More than anything, Held at a Distance is a story of family. Haile spends most of her time in Ethiopia visiting relatives and ruminating on how these visits reflect how she sees herself as an adults straddling two cultures. As a child, she'd been a part of the upper class, attending an American school and living in a compound near the university. After her family fled to America, they were poor. But when Haile returned to Ethiopia, it was to a family that still had power, wealth and influence. Drivers, cooks, and other servants just seemed a matter of course in her discussions of place, and quite frankly, it shocked me that in a book about Ethiopia written in 2001 there was not a single mention of AIDS.
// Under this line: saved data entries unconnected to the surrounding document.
(* ===== verification/SseStreamProps.v ===== *)
(** The event stream does not depend on how the body was cut into chunks, as long as
    every chunk is valid UTF-8, lines end in a bare line feed and every block carries
    data; and what happens otherwise. *)
From S2P Require Import Prelude Values Utf8 Text Exec Context StreamPump SseStream.
From stdpp Require Import list.
From Stdlib Require Import Ascii Strings.Byte.

(** * First occurrences *)
Lemma strip_prefix_char c p s : contains_char c s = false -> contains_char c p = true -> str_strip_prefix p s = None.
Proof.
  revert s. induction p as [|d p IH]; intros s; [done|]. destruct s as [|e s]; [done|]. cbn.
  intros [Hs Hn]%orb_false_elim Hp. destruct (decide (d = e)) as [->|Hne]; [rewrite bool_decide_true by done|by rewrite bool_decide_false].
  apply IH; [done|]. by rewrite Hs in Hp.
Qed.
Lemma split_once_char c p s : contains_char c s = false -> contains_char c p = true -> str_split_once p s = None.
Proof.
  intros Hs Hp. induction s as [|d s IH]; cbn [str_split_once]; rewrite (strip_prefix_char c) by done; [done|].
  cbn in Hs. apply orb_false_elim in Hs as [_ Hs]. by rewrite (IH Hs).
Qed.
Lemma pop_lf buffer :
  contains_char carriage_return buffer = false -> pop_event_block buffer = str_split_once (nl +++ nl) buffer.
Proof.
  intros Hc. unfold pop_event_block. destruct (str_split_once (nl +++ nl) buffer); [done|].
  by apply (split_once_char carriage_return).
Qed.

(** * The blocks of a text *)
Section Chunks.
Context `{SseFromStr} `{Utf8ErrorText}.

Fixpoint sse_blocks (fuel : nat) (text : string) : list string :=
  match fuel with
  | O => []
  | S fuel => match pop_event_block text with
              | Some (block, rest) => block :: sse_blocks fuel rest
              | None => []
              end
  end.
Definition blocks (text : string) : list string := sse_blocks (String.length text) text.
(** Events up to and including the first that ends a stream. *)
Fixpoint until_final (es : list StreamEvent) : list StreamEvent :=
  match es with
  | [] => []
  | e :: es => if is_final e then [e] else e :: until_final es
  end.
(** What a text means, all of it at hand. *)
Definition sse_events (text : string) : list StreamEvent := until_final (omap parse_sse_event (blocks text)).
(** Every line ends in a bare line feed and every block carries data. *)
Definition plain (text : string) : Prop :=
  contains_char carriage_return text = false
  /\ Forall (fun b => is_Some (parse_sse_event b)) (blocks text).

Lemma pop_shorter buffer block rest :
  pop_event_block buffer = Some (block, rest) -> String.length rest < String.length buffer.
Proof.
  unfold pop_event_block. destruct (str_split_once (nl +++ nl) buffer) as [[a b]|] eqn:E.
  - intros [= <- <-]. apply split_once_length in E. change (String.length (nl +++ nl)) with 2 in E. lia.
  - intros Hs. apply split_once_length in Hs. change (String.length (crlf +++ crlf)) with 4 in Hs. lia.
Qed.
Lemma sse_blocks_fuel fuel text : String.length text <= fuel -> sse_blocks fuel text = blocks text.
Proof.
  unfold blocks. assert (forall n fuel fuel' text, String.length text <= n -> String.length text <= fuel ->
    String.length text <= fuel' -> sse_blocks fuel text = sse_blocks fuel' text) as Hgen.
  { induction n as [|n IH]; intros f f' t Hn Hf Hf'.
    - destruct t; [|cbn in Hn; lia]. by destruct f, f'.
    - destruct f as [|f], f' as [|f']; cbn; try done;
        destruct (pop_event_block t) as [[b r]|] eqn:E; try done;
        pose proof (pop_shorter _ _ _ E); try lia. f_equal. apply IH; lia. }
  intros Hf. by apply (Hgen (String.length text)).
Qed.
Lemma blocks_pop text block rest :
  pop_event_block text = Some (block, rest) -> blocks text = block :: blocks rest.
Proof.
  intros Hp. pose proof (pop_shorter _ _ _ Hp). unfold blocks at 1.
  destruct (String.length text) as [|n] eqn:El; [lia|]. cbn. rewrite Hp, sse_blocks_fuel by lia. done.
Qed.
Lemma sse_drain_fuel fuel buffer :
  String.length buffer <= fuel -> sse_drain fuel buffer = sse_drain (String.length buffer) buffer.
Proof.
  assert (forall n fuel fuel' t, String.length t <= n -> String.length t <= fuel ->
    String.length t <= fuel' -> sse_drain fuel t = sse_drain fuel' t) as Hgen.
  { induction n as [|n IH]; intros f f' t Hn Hf Hf'.
    - destruct t; [|cbn in Hn; lia]. by destruct f, f'.
    - destruct f as [|f], f' as [|f']; cbn; try done;
        destruct (pop_event_block t) as [[b r]|] eqn:E; try done;
        pose proof (pop_shorter _ _ _ E); try lia.
      destruct (parse_sse_event b) as [e|]; [|done]. destruct (is_final e); [done|].
      by rewrite (IH f f' r) by lia. }
  intros Hf. by apply (Hgen (String.length buffer)).
Qed.
Lemma drain_pop buffer block rest :
  pop_event_block buffer = Some (block, rest) ->
  sse_drain (String.length buffer) buffer
  = match parse_sse_event block with
    | None => ([], false, rest)
    | Some e =>
        if is_final e then ([e], true, rest)
        else let '(es, finished, kept) := sse_drain (String.length rest) rest in (e :: es, finished, kept)
    end.
Proof.
  intros Hp. pose proof (pop_shorter _ _ _ Hp). destruct (String.length buffer) as [|n] eqn:El; [lia|].
  cbn [sse_drain]. rewrite Hp. destruct (parse_sse_event block) as [e|]; [|done].
  rewrite sse_drain_fuel by lia. done.
Qed.
Lemma drain_stuck buffer : pop_event_block buffer = None -> sse_drain (String.length buffer) buffer = ([], false, buffer).
Proof. intros Hp. destruct (String.length buffer); [done|]. cbn. by rewrite Hp. Qed.

(** Without an event that ends the stream, draining stops where no block is left. *)
Lemma drain_idle buffer es kept :
  plain buffer -> sse_drain (String.length buffer) buffer = (es, false, kept) -> pop_event_block kept = None.
Proof.
  revert es. induction buffer as [buffer IH] using (induction_ltof1 _ String.length). unfold ltof in IH.
  intros es [Hcr Hdata]. destruct (pop_event_block buffer) as [[block rest]|] eqn:Ep;
    [|rewrite (drain_stuck _ Ep); by intros [= _ <-]].
  rewrite (drain_pop _ _ _ Ep). rewrite (blocks_pop _ _ _ Ep) in Hdata.
  apply Forall_cons in Hdata as [[e ->] Hdata]. destruct (is_final e); [done|].
  destruct (sse_drain (String.length rest) rest) as [[es' finished'] kept'] eqn:Ed. intros [= _ -> ->].
  eapply (IH rest); [by eapply pop_shorter| |exact Ed]. split; [|done].
  rewrite pop_lf in Ep by done. apply split_once_eq in Ep. rewrite Ep, !contains_char_app in Hcr.
  by repeat apply orb_false_elim in Hcr as [_ Hcr].
Qed.
(** Draining what has arrived and then the rest is draining everything. *)
Lemma drain_then_more buffer t es finished kept :
  plain (buffer +++ t) -> sse_drain (String.length buffer) buffer = (es, finished, kept) ->
  sse_events (buffer +++ t) = es ++ (if finished then [] else sse_events (kept +++ t))
  /\ (finished = false -> plain (kept +++ t) /\ String.length kept <= String.length buffer).
Proof.
  revert es finished kept. induction buffer as [buffer IH] using (induction_ltof1 _ String.length).
  unfold ltof in IH. intros es finished kept Hplain.
  pose proof Hplain as [Hcr Hdata]. pose proof Hcr as Hcb. rewrite contains_char_app in Hcb.
  apply orb_false_elim in Hcb as [Hcb Hct].
  destruct (pop_event_block buffer) as [[block rest]|] eqn:Ep.
  2: { rewrite (drain_stuck _ Ep). intros [= <- <- <-]. by rewrite app_nil_l. }
  assert (pop_event_block (buffer +++ t) = Some (block, rest +++ t)) as Hpt.
  { rewrite pop_lf in Ep |- * by done. by apply split_once_more. }
  rewrite (drain_pop _ _ _ Ep). unfold sse_events at 1. rewrite (blocks_pop _ _ _ Hpt) in Hdata |- *.
  apply Forall_cons in Hdata as [[e He] Hdata]. cbn [omap list_omap]. rewrite He. cbn [until_final].
  destruct (is_final e); [by intros [= <- <- <-]|].
  pose proof (pop_shorter _ _ _ Ep) as Hshort. pose proof (pop_shorter _ _ _ Hpt) as Hshort'.
  destruct (sse_drain (String.length rest) rest) as [[es' finished'] kept'] eqn:Ed. intros [= <- <- <-].
  destruct (IH rest Hshort es' finished' kept') as [Hev Hrest]; [|done|].
  - split; [|done]. rewrite pop_lf in Ep by done. apply split_once_eq in Ep. rewrite contains_char_app, Hct, orb_false_r.
    rewrite Ep, !contains_char_app in Hcb. by repeat apply orb_false_elim in Hcb as [_ Hcb].
  - fold (sse_events (rest +++ t)). rewrite Hev. split; [done|]. intros Hf. destruct (Hrest Hf). split; [done|lia].
Qed.

(** The chunks of a body, decoded. *)
Definition decoded (chunks : list bytes) : string :=
  foldr (fun b t => String.string_of_list_byte b +++ t) "" chunks.
Lemma sse_run_chunks chunks buffer :
  Forall (fun b => utf8_lossy b = b) chunks -> plain (buffer +++ decoded chunks) ->
  (str_len (buffer +++ decoded chunks) <= MAX_SSE_BUFFER_SIZE)%Z ->
  sse_run (Sse_bytes <$> chunks) buffer = Ok <$> sse_events (buffer +++ decoded chunks).
Proof.
  revert buffer. induction chunks as [|b chunks IH]; intros buffer Hutf Hplain Hlen;
    cbn [fmap list_fmap sse_run decoded foldr] in *;
    destruct (sse_drain (String.length buffer) buffer) as [[es finished] kept] eqn:Ed;
    destruct (drain_then_more _ _ _ _ _ Hplain Ed) as [Hev Hkept]; rewrite Hev, fmap_app; f_equal;
    (destruct finished; [done|]); destruct (Hkept eq_refl) as [Hp Hl].
  - rewrite string_app_nil_r in *. pose proof (drain_idle _ _ _ Hplain Ed) as Hstuck.
    unfold sse_events, blocks. by destruct (String.length kept); cbn; [|rewrite Hstuck].
  - apply Forall_cons in Hutf as [Hb Hutf]. unfold from_utf8. rewrite bool_decide_true by done.
    rewrite <-string_app_assoc in Hp.
    assert ((str_len ((kept +++ String.string_of_list_byte b) +++ decoded chunks) <= MAX_SSE_BUFFER_SIZE)%Z) as Hlen'.
    { unfold str_len in *. rewrite !string_app_length in *. fold (decoded chunks) in *. lia. }
    destruct (Z.ltb_spec MAX_SSE_BUFFER_SIZE (str_len (kept +++ String.string_of_list_byte b))) as [Hover|_].
    { unfold str_len in *. rewrite !string_app_length in *. lia. }
    rewrite (IH _ Hutf Hp Hlen'). by rewrite string_app_assoc.
Qed.

(** C23: The events of a stream do not depend on how its body was cut into chunks:
    when every chunk is valid UTF-8 on its own, lines end in a bare line feed, every
    block carries data and the body fits the buffer, polling the stream gives the
    synthetic first event and then exactly the events of the blocks of the whole
    text, in order, up to the first that ends the stream. *)
Theorem sse_chunks_irrelevant request_id chunks :
  Forall (fun b => utf8_lossy b = b) chunks -> plain (decoded chunks) ->
  (str_len (decoded chunks) <= MAX_SSE_BUFFER_SIZE)%Z ->
  sse_stream request_id (Sse_bytes <$> chunks)
  = Ok (StreamEvent_HttpMeta request_id) :: (Ok <$> sse_events (decoded chunks)).
Proof.
  intros Hu Hp Hl. unfold sse_stream. by rewrite sse_run_chunks; rewrite ?string_app_nil_l.
Qed.
End Chunks.

Module SseExample.
(** A toy decoder: [stop] ends the message, other data is text. *)
#[local] Instance toy_sse : SseFromStr := fun d =>
  if bool_decide (d = "stop") then Ok SseEvent_MessageStop
  else Ok (SseEvent_ContentBlockDelta 0 (SseDelta_Text d)).
#[local] Instance toy_utf8 : Utf8ErrorText := fun _ => "incomplete".
Definition chunk (s : string) : bytes := string_to_bytes s.
Definition texts (out : list (result ProviderError StreamEvent)) : list string :=
  omap (fun r => match r with Ok (StreamEvent_TextDelta t) => Some t | _ => None end) out.
Definition stopped (out : list (result ProviderError StreamEvent)) : bool :=
  existsb (fun r => match r with Ok StreamEvent_MessageStop => true | _ => false end) out.

Definition body : list bytes :=
  [chunk ("data: a" +++ nl); chunk (nl +++ "da"); chunk ("ta: b" +++ nl +++ nl +++ "data: stop" +++ nl +++ nl)].
Lemma sse_chunks_irrelevant_witness :
  sse_stream None (Sse_bytes <$> body)
  = [Ok (StreamEvent_HttpMeta None); Ok (StreamEvent_TextDelta "a"); Ok (StreamEvent_TextDelta "b");
     Ok StreamEvent_MessageStop].
Proof.
  etransitivity; [apply (sse_chunks_irrelevant None body)|vm_compute; reflexivity].
  - repeat constructor.
  - split; [reflexivity|]. vm_compute. repeat constructor; eexists; reflexivity.
  - vm_compute. discriminate.
Defined.

(** A character cut in two by a chunk boundary turns into an error. *)
Definition accented : bytes := chunk ("data: é" +++ nl +++ nl).
Lemma split_character_is_error :
  texts (sse_stream None [Sse_bytes accented]) = ["é"]
  /\ texts (sse_stream None [Sse_bytes (take 7 accented); Sse_bytes (drop 7 accented)]) = [].
Proof. vm_compute. split; reflexivity. Qed.

(** A block without data, such as a comment, hides the complete blocks behind it when
    the body ends there. *)
Lemma comment_hides_end :
  stopped (sse_stream None [Sse_bytes (chunk ("data: stop" +++ nl +++ nl))]) = true
  /\ stopped (sse_stream None [Sse_bytes (chunk (": ping" +++ nl +++ nl +++ "data: stop" +++ nl +++ nl))]) = false.
Proof. vm_compute. split; reflexivity. Qed.

(** A block that ends in CRLF is joined to a later one that ends in LF when both are
    in the buffer, and not otherwise. *)
Lemma mixed_line_ends_join :
  let a := chunk ("data: a" +++ crlf +++ crlf) in let b := chunk ("data: b" +++ nl +++ nl) in
  texts (sse_stream None [Sse_bytes a; Sse_bytes b]) = ["a"; "b"]
  /\ texts (sse_stream None [Sse_bytes (a ++ b)]) = ["b"].
Proof. vm_compute. split; reflexivity. Qed.
End SseExample.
Overall, I enjoyed reading about Haile's experiences, and she did a good job making the tourist attractions she visited sound interesting, but the most powerful part of the story had not as much to do with a place, Ethiopia, as it did with love and family. Haile was drawn back to the land of her birth because she had family there to embrace her. For those children who are adopted from Ethiopia as babies and have no connections to the families they left behind, I wonder how strong the draw to their culture of origin may be.